§ DESCRIPTION OF THE TASK: The output is the lines below from the one with "by rewrite decide_False." through the one with "Lemma DoInstallShard_view kv", both included, printed exactly and with no other line.

Saved entries
Lemma sdata_insert sh k e m :
  sdata sh (<[k := e]> m) = if decide (Key2Shard k = sh) then <[k := e]> (sdata sh m) else sdata sh m.
Proof.
  apply map_eq. intros k'. rewrite sdata_lookup. destruct (decide (k' = k)) as [->|Hne].
  - rewrite lookup_insert_eq. dcase; [by rewrite lookup_insert_eq|]. by rewrite sdata_lookup, decide_False.
  - rewrite lookup_insert_ne by done.
    destruct (decide (Key2Shard k = sh)); rewrite ?lookup_insert_ne by done; by rewrite sdata_lookup.
Qed.

Lemma view_set_shard kv sh st num sh' :
  kv_wf kv -> (sh < NShards)%nat ->
  view_of (set_shard kv sh st num) sh' =
    if decide (sh' = sh) then mkView st num (sdata sh (kvMap kv)) else view_of kv sh'.
Proof.
  intros [H1 H2] Hsh. unfold view_of, set_shard. simpl. destruct (decide (sh' = sh)) as [->|Hne].
  - by rewrite !list_lookup_insert_eq by lia.
  - by rewrite !list_lookup_insert_ne by done.
Qed.

Lemma set_shard_wf kv sh st num : kv_wf kv -> kv_wf (set_shard kv sh st num).
Proof. intros [H1 H2]. split; simpl; by rewrite length_insert. Qed.

Lemma cfgNum_lookup kv sh : kv_wf kv -> (sh < NShards)%nat -> cfgNum kv !! sh = Some (v_num (view_of kv sh)).
Proof.
  intros [_ H2] Hsh. simpl. destruct (cfgNum kv !! sh) eqn:E; [done|]. apply lookup_ge_None in E. lia.
Qed.

Lemma DoFreezeShard_view kv sh k :
  kv_wf kv -> (sh < NShards)%nat ->
  exists rep kv', DoFreezeShard kv (mkFreeze sh k) = Some (rep, kv') /\ kv_wf kv' /\ fzr_Err rep = OK /\
    (forall sh', view_of kv' sh' = if decide (sh' = sh) then v_freeze k (view_of kv sh) else view_of kv sh') /\
    fzr_State rep = if decide (k < v_num (view_of kv sh)) then [] else gob_enc (v_data (view_of kv sh)).
Proof.
  intros Hwf Hsh. unfold DoFreezeShard. simpl fz_Shard. rewrite (cfgNum_lookup kv sh Hwf Hsh). simpl.
  unfold v_freeze. simpl. destruct (decide (k < default 0 (cfgNum kv !! sh))).
  - eexists _, _. split; [done|]. split_and!; auto. intros sh'. by destruct (decide (sh' = sh)) as [->|].
  - eexists _, _. split; [done|]. split_and!; [by apply set_shard_wf|done| |done].
    intros sh'. by rewrite view_set_shard.
Qed.

Lemma DoDeleteShard_view kv sh k :
  kv_wf kv -> (sh < NShards)%nat ->
  exists kv', DoDeleteShard kv (mkDelete sh k) = Some (mkDeleteR OK, kv') /\ kv_wf kv' /\
    (forall sh', view_of kv' sh' = if decide (sh' = sh) then v_delete k (view_of kv sh) else view_of kv sh').
Proof.
  intros Hwf Hsh. unfold DoDeleteShard. simpl dl_Shard. rewrite (cfgNum_lookup kv sh Hwf Hsh). simpl.
  unfold v_delete. simpl. destruct (decide (k < default 0 (cfgNum kv !! sh))).
  - eexists. split; [done|]. split_and!; auto. intros sh'. by destruct (decide (sh' = sh)) as [->|].
  - eexists. split; [done|]. split; [by apply set_shard_wf|]. intros sh'. rewrite view_set_shard by done.
    destruct (decide (sh' = sh)) as [->|Hne].
    + rewrite sdata_delete. by rewrite decide_True.
    + unfold view_of. rewrite sdata_delete. by rewrite decide_False.
Qed.

(** The bytes of a frozen shard, or nothing. *)
Definition state_bytes (sh : nat) (s : KvMap) (b : list byte) : Prop :=
  (b = [] /\ s = ∅) \/ (b = gob_enc s /\ sdata sh s = s).

Lemma DoInstallShard_view kv sh s b k :
  kv_wf kv -> (sh < NShards)%nat -> state_bytes sh s b ->
  exists kv', DoInstallShard kv (mkInstall sh b k) = Some (mkInstallR OK, kv') /\ kv_wf kv' /\
    (forall sh', view_of kv' sh' = if decide (sh' = sh) then v_install k s (view_of kv sh) else view_of kv sh').
Proof.
  intros Hwf Hsh Hb. unfold DoInstallShard. simpl in_Shard. rewrite (cfgNum_lookup kv sh Hwf Hsh). simpl.
  unfold v_install. simpl. destruct (decide (k <= default 0 (cfgNum kv !! sh))).
  - eexists. split; [done|]. split_and!; auto. intros sh'. by destruct (decide (sh' = sh)) as [->|].
  - assert (Hl : exists kv1, loadShard kv b = Some kv1 /\ kv_wf kv1 /\
      forall sh', view_of kv1 sh' = if decide (sh' = sh)
        then mkView (v_st (view_of kv sh)) (v_num (view_of kv sh)) (s ∪ sdata sh (kvMap kv)) else view_of kv sh').
    { unfold loadShard. destruct Hb as [[-> ->]|[-> Hs]].
      - rewrite decide_True by done. exists kv. split_and!; auto. intros sh'.
        destruct (decide (sh' = sh)) as [->|]; [|done]. by rewrite (left_id_L ∅ (∪)).
      - pose proof (gob_nonempty s) as Hne. rewrite decide_False.
        2: { destruct (gob_enc s); [done|]. rewrite zlen_cons. pose proof (zlen_nonneg l). lia. }
        rewrite gob_roundtrip. simpl. eexists. split; [done|]. split; [done|]. intros sh'.
        unfold view_of. simpl. rewrite <- Hs at 1. rewrite sdata_union. destruct (decide (sh' = sh)) as [->|]; [|done].
        by rewrite Hs. }
    destruct Hl as (kv1 & -> & Hwf1 & Hv). simpl. eexists. split; [done|]. split; [by apply set_shard_wf|].
    intros sh'. rewrite view_set_shard by done. destruct (decide (sh' = sh)) as [->|Hne].
    + specialize (Hv sh). rewrite decide_True in Hv by done. by injection Hv as _ _ ->.
    + specialize (Hv sh'). by rewrite decide_False in Hv.
Qed.

Definition wrongGroup (r : request) : reply :=
  match r with
  | RGet _ => RepGet (mkGetReply "" 0 ErrWrongGroup)
  | RPut _ => RepPut (mkPutReply ErrWrongGroup)
  end.

Lemma sdata_serve_other L r sh : sh <> Key2Shard (req_key r) -> sdata sh (snd (serve L r)) = sdata sh L.
Proof.
  intros Hne. apply map_eq. intros k. rewrite !sdata_lookup. dcase; [|done].
  apply serve_other. congruence.
Qed.

(** Serving a key looks at that key only. *)
Lemma serve_agrees m m' r :
  m !! req_key r = m' !! req_key r ->
  fst (serve m r) = fst (serve m' r) /\ snd (serve m r) !! req_key r = snd (serve m' r) !! req_key r.
Proof.
  destruct r as [a|a]; simpl; unfold KvSrv.Get, KvSrv.Put.
  - by intros ->.
  - intros E. rewrite E. destruct (m' !! put_Key a) as [e|] eqn:Em; dcase; simpl;
      (split; [done|]); rewrite ?lookup_insert_eq; congruence.
Qed.

Lemma DoOp_serves kv i r :
  kv_wf kv -> v_st (view_of kv (Key2Shard (req_key r))) = Ready ->
  DoOp kv i (SKv r) = Some (SKvRep (fst (serve (kvMap kv) r)), set_kvMap kv (snd (serve (kvMap kv) r))).
Proof.
  intros [Hl _] Hst. simpl in Hst. pose proof (Key2Shard_lt (req_key r)) as Hlt.
  assert (Ho : owns kv (req_key r) = Some true).
  { unfold owns. destruct (shardState kv !! _) as [st|] eqn:E; [|apply lookup_ge_None in E; lia].
    simpl in *. subst. done. }
  destruct r as [a|a]; simpl in *.
  - unfold DoGet. rewrite Ho. simpl. unfold KvSrv.Get. by destruct kv, (kvMap _ !! get_Key a).
  - unfold DoPut. rewrite Ho. simpl. unfold KvSrv.Put.
    destruct (kvMap kv !! put_Key a); dcase; simpl; by destruct kv.
Qed.

Lemma DoOp_refuses kv i r :
  kv_wf kv -> v_st (view_of kv (Key2Shard (req_key r))) <> Ready ->
  DoOp kv i (SKv r) = Some (SKvRep (wrongGroup r), kv).
Proof.
  intros [Hl _] Hst. simpl in Hst. pose proof (Key2Shard_lt (req_key r)) as Hlt.
  assert (Ho : owns kv (req_key r) = Some false).
  { unfold owns. destruct (shardState kv !! _) as [st|] eqn:E; [|apply lookup_ge_None in E; lia].
    simpl in *. by rewrite bool_decide_eq_false_2. }
  destruct r as [a|a]; simpl in *; [unfold DoGet|unfold DoPut]; by rewrite Ho.
Qed.

(** A group that owns the shard, with the data of the store [L], answers as the
    single server on [L] would. *)
Lemma client_view kv i r L :
  let sh := Key2Shard (req_key r) in
  kv_wf kv -> v_st (view_of kv sh) = Ready -> v_data (view_of kv sh) = sdata sh L ->
  exists kv', DoOp kv i (SKv r) = Some (SKvRep (fst (serve L r)), kv') /\ kv_wf kv' /\
    forall sh', view_of kv' sh' = if decide (sh' = sh)
      then mkView Ready (v_num (view_of kv sh)) (sdata sh (snd (serve L r))) else view_of kv sh'.
Proof.
  intros sh Hwf Hst Hd. rewrite (DoOp_serves kv i r Hwf Hst). simpl in Hd.
  assert (Hk : kvMap kv !! req_key r = L !! req_key r).
  { apply (f_equal (lookup (req_key r))) in Hd. rewrite !sdata_lookup in Hd. unfold sh in Hd.
    by rewrite !decide_True in Hd by done. }
  destruct (serve_agrees (kvMap kv) L r Hk) as [-> Hk']. eexists. split; [done|]. split; [done|].
  intros sh'. unfold view_of. simpl. destruct (decide (sh' = sh)) as [->|Hne].
  - f_equal; [by simpl in Hst; rewrite <- Hst|]. apply map_eq. intros k. rewrite !sdata_lookup. dcase; [|done].
    destruct (decide (k = req_key r)) as [->|Hne]; [done|]. rewrite !serve_other by done.
    apply (f_equal (lookup k)) in Hd. rewrite !sdata_lookup in Hd. by rewrite !decide_True in Hd by done.
  - f_equal. by apply sdata_serve_other.
Qed.

(** The handler of a request, applied to what [Submit] returned. *)
Definition handle (req : sreq) (err : Err) (res : option sres) : option sres :=
  match req with
  | SKv (RGet _) => (fun r => SKvRep (RepGet r)) <$> Get err res
  | SKv (RPut _) => (fun r => SKvRep (RepPut r)) <$> Put err res
  | SFreeze _ => SFreezeRep <$> FreezeShard err res
  | SInstall _ => SInstallRep <$> InstallShard err res
  | SDelete _ => SDeleteRep <$> DeleteShard err res
  end.

(** C35: type assertions of the handlers hold.  Whatever the state machine
    returned for a request, the handler of that request passes it on unchanged
    as the reply, and a submission that failed is reported with its error. *)
Theorem handlers_type_safe kv i req res kv' e :
  DoOp kv i req = Some (res, kv') ->
  handle req OK (Some res) = Some res /\ (e <> OK -> is_Some (handle req e None)).
Proof.
  intros Hd. split.
  - destruct req as [[a|a]|a|a|a]; simpl in Hd; apply bind_Some in Hd as (x & _ & Hd);
      [destruct x|destruct x as [[e'] ?]|destruct x as [? ?]..]; by simplify_eq.
  - intros He. destruct req as [[a|a]|a|a|a]; simpl; unfold Get, Put, FreezeShard, InstallShard, DeleteShard;
      rewrite decide_True by done; simpl; eauto.
Qed.

End server.

Module GrpDemo.

#[local] Instance ShardState_countable : Countable ShardState.
Proof.
  refine (inj_countable' (fun st => match st with NotOwned => 0%nat | Ready => 1%nat | Frozen => 2%nat end)
    (fun n => match n with 0%nat => NotOwned | 1%nat => Ready | _ => Frozen end) _).
  by intros [].
Defined.
#[export] Instance map_gob : Gob KvMap := bit_gob.
#[export] Instance kv_gob : Gob (KvMap * list ShardState * list Z) := bit_gob.

(** The server of the first group, freshly started. *)
Definition kv1 : KVServer := mkKV ∅ (replicate NShards Ready) (replicate NShards NumFirst).

Lemma handlers_type_safe_witness :
  handle (SFreeze (mkFreeze 3 2)) OK (Some (SFreezeRep (mkFreezeR (gob_enc (∅ : KvMap)) 2 OK))) =
    Some (SFreezeRep (mkFreezeR (gob_enc (∅ : KvMap)) 2 OK)).
Proof. by eapply (handlers_type_safe kv1 0 (SFreeze (mkFreeze 3 2)) _ _ ErrWrongLeader). Defined.

End GrpDemo.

§ ANSWER BOX:
    + unfold view_of. rewrite sdata_delete. by rewrite decide_False.
Qed.

(** The bytes of a frozen shard, or nothing. *)
Definition state_bytes (sh : nat) (s : KvMap) (b : list byte) : Prop :=
  (b = [] /\ s = ∅) \/ (b = gob_enc s /\ sdata sh s = s).

Lemma DoInstallShard_view kv sh s b k :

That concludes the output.